● **Exercise prompt**
Go over the listing below line by line, and return each one holding the string "embedding".
-------------------------
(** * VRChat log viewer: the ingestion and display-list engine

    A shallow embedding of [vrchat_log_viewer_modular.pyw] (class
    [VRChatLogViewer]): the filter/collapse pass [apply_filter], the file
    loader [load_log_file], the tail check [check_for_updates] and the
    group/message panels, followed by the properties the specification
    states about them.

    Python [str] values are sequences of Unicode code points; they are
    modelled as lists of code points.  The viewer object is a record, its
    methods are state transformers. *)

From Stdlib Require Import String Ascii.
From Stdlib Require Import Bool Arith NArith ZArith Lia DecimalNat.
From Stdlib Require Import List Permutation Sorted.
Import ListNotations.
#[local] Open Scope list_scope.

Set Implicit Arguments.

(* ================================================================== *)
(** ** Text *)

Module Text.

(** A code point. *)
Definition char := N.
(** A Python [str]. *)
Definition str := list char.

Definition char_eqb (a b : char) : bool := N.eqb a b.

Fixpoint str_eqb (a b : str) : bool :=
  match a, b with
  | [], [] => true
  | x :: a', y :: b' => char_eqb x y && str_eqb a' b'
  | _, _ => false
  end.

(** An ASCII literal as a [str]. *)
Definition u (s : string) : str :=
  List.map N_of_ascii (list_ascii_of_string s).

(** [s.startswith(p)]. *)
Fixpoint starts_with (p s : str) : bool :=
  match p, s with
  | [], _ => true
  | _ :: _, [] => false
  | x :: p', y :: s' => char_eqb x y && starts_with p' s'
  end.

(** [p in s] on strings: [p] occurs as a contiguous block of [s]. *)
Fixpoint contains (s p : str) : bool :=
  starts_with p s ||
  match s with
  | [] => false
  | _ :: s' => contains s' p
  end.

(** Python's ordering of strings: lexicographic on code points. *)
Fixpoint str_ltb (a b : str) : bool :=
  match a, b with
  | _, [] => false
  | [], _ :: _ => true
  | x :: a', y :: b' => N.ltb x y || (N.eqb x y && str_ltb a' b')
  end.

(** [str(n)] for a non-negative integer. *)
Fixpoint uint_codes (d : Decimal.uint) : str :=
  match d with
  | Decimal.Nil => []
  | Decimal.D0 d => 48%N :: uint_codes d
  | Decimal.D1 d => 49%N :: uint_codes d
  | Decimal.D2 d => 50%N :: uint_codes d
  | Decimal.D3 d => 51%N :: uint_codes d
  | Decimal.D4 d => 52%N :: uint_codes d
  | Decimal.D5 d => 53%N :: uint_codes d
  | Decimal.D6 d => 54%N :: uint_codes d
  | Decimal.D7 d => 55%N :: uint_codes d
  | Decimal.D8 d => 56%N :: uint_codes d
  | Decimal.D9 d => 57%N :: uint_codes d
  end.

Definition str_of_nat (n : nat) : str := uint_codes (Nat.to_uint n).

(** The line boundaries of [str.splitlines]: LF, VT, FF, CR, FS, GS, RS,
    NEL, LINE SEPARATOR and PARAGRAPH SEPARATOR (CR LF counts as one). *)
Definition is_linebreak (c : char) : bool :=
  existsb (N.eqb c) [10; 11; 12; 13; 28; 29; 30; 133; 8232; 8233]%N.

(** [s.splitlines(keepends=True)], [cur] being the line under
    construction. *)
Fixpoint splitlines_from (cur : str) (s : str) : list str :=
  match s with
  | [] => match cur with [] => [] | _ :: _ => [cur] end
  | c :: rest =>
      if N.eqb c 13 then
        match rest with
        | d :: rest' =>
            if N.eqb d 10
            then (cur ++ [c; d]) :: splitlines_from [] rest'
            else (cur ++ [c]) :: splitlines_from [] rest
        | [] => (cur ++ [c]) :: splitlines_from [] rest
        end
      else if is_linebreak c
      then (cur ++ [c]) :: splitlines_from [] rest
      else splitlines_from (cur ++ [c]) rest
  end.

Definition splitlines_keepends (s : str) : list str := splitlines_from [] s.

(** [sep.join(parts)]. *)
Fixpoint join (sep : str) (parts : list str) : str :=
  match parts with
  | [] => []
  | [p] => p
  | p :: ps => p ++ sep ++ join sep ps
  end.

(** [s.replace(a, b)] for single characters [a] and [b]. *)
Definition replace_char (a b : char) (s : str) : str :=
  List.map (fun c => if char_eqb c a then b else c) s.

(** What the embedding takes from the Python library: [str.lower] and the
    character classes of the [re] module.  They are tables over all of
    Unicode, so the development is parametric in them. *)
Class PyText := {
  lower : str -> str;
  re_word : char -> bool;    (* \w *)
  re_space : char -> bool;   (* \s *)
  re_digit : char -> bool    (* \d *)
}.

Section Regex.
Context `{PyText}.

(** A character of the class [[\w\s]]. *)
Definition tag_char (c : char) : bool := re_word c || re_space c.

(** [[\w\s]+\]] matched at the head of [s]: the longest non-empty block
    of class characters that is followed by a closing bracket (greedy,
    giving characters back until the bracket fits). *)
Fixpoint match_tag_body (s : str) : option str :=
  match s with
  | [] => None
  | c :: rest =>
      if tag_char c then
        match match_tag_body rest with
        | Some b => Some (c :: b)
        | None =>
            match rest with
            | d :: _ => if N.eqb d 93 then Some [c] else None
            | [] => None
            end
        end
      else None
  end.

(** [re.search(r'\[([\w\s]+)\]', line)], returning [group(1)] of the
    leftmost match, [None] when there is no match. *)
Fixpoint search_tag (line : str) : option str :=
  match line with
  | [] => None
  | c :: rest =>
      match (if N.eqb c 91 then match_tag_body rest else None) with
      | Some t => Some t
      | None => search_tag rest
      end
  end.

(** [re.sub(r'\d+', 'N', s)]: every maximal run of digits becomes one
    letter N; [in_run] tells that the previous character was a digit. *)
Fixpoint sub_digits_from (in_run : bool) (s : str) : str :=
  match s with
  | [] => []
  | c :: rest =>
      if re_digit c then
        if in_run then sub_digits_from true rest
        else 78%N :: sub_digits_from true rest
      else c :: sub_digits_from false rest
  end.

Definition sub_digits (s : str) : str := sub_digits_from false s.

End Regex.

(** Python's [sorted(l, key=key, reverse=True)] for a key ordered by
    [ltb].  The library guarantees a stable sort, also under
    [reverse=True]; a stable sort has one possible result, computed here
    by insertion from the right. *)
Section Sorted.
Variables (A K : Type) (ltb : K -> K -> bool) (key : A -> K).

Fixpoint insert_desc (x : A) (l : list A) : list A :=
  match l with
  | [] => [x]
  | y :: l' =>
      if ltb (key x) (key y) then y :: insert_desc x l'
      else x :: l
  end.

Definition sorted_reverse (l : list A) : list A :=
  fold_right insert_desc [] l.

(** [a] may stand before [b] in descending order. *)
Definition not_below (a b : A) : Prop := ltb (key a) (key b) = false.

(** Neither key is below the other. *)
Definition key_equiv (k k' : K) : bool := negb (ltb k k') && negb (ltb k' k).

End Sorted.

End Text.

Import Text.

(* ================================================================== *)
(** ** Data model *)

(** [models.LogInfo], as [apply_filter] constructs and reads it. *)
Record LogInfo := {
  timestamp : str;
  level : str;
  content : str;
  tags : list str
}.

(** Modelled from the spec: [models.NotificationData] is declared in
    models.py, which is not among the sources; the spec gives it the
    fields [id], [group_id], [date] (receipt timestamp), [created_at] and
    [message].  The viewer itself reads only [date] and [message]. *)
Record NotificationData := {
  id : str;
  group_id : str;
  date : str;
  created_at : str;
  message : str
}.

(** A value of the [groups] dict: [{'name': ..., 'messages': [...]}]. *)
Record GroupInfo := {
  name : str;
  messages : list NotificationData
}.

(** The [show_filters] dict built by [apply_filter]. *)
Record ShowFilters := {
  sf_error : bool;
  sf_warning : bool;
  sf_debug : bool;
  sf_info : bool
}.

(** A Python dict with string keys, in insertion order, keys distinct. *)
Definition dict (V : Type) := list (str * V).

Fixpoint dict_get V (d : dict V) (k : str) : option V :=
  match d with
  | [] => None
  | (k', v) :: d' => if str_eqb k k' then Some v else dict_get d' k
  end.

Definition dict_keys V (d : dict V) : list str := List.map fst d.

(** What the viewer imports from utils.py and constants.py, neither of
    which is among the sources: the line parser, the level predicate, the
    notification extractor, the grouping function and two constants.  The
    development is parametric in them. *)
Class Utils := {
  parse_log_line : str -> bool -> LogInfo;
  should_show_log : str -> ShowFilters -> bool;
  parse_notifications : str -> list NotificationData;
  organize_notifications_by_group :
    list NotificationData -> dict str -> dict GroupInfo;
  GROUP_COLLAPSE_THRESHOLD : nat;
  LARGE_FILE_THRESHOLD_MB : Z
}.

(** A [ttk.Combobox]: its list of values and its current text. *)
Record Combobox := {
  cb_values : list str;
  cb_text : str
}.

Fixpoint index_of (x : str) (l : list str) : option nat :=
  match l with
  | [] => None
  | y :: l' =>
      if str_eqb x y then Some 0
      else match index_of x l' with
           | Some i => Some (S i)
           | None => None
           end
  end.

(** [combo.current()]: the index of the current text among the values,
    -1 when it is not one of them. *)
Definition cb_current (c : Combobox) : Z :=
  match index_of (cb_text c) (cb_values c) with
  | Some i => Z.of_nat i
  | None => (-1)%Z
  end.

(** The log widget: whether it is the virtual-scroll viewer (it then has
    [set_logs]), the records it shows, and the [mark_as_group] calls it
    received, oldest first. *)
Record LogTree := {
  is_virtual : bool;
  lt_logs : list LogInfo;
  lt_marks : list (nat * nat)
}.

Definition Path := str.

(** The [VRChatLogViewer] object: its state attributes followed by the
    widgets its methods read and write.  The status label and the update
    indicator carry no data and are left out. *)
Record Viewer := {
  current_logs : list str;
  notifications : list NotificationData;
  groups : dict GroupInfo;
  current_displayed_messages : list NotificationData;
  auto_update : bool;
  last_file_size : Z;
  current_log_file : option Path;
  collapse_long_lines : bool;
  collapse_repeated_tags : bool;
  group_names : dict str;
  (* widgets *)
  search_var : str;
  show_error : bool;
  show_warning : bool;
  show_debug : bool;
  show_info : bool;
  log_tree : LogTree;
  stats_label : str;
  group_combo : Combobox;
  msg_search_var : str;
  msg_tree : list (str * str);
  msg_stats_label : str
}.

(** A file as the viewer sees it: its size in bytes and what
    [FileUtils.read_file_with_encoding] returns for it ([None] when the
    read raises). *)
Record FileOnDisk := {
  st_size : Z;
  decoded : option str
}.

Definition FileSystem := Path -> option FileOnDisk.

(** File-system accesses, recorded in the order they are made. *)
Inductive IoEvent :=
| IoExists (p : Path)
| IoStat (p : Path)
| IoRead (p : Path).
-------------------------
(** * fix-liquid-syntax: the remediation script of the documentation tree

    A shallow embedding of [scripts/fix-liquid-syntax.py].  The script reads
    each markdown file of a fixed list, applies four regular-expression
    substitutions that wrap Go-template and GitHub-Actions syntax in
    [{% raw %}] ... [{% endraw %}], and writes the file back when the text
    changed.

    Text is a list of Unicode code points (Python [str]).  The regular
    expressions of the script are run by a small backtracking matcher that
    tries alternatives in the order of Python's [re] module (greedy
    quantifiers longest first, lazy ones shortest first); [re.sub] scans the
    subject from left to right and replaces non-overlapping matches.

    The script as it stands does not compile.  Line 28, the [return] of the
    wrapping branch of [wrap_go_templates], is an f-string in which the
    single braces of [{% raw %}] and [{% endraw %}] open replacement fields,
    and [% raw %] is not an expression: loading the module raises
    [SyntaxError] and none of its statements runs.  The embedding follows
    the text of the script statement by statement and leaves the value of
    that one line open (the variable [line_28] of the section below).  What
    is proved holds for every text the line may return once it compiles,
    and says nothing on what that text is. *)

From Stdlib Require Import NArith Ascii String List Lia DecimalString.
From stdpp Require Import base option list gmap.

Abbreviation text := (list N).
-------------------------
● **Output for this exercise**
    A shallow embedding of [vrchat_log_viewer_modular.pyw] (class
(** What the embedding takes from the Python library: [str.lower] and the
    A shallow embedding of [scripts/fix-liquid-syntax.py].  The script reads
    [SyntaxError] and none of its statements runs.  The embedding follows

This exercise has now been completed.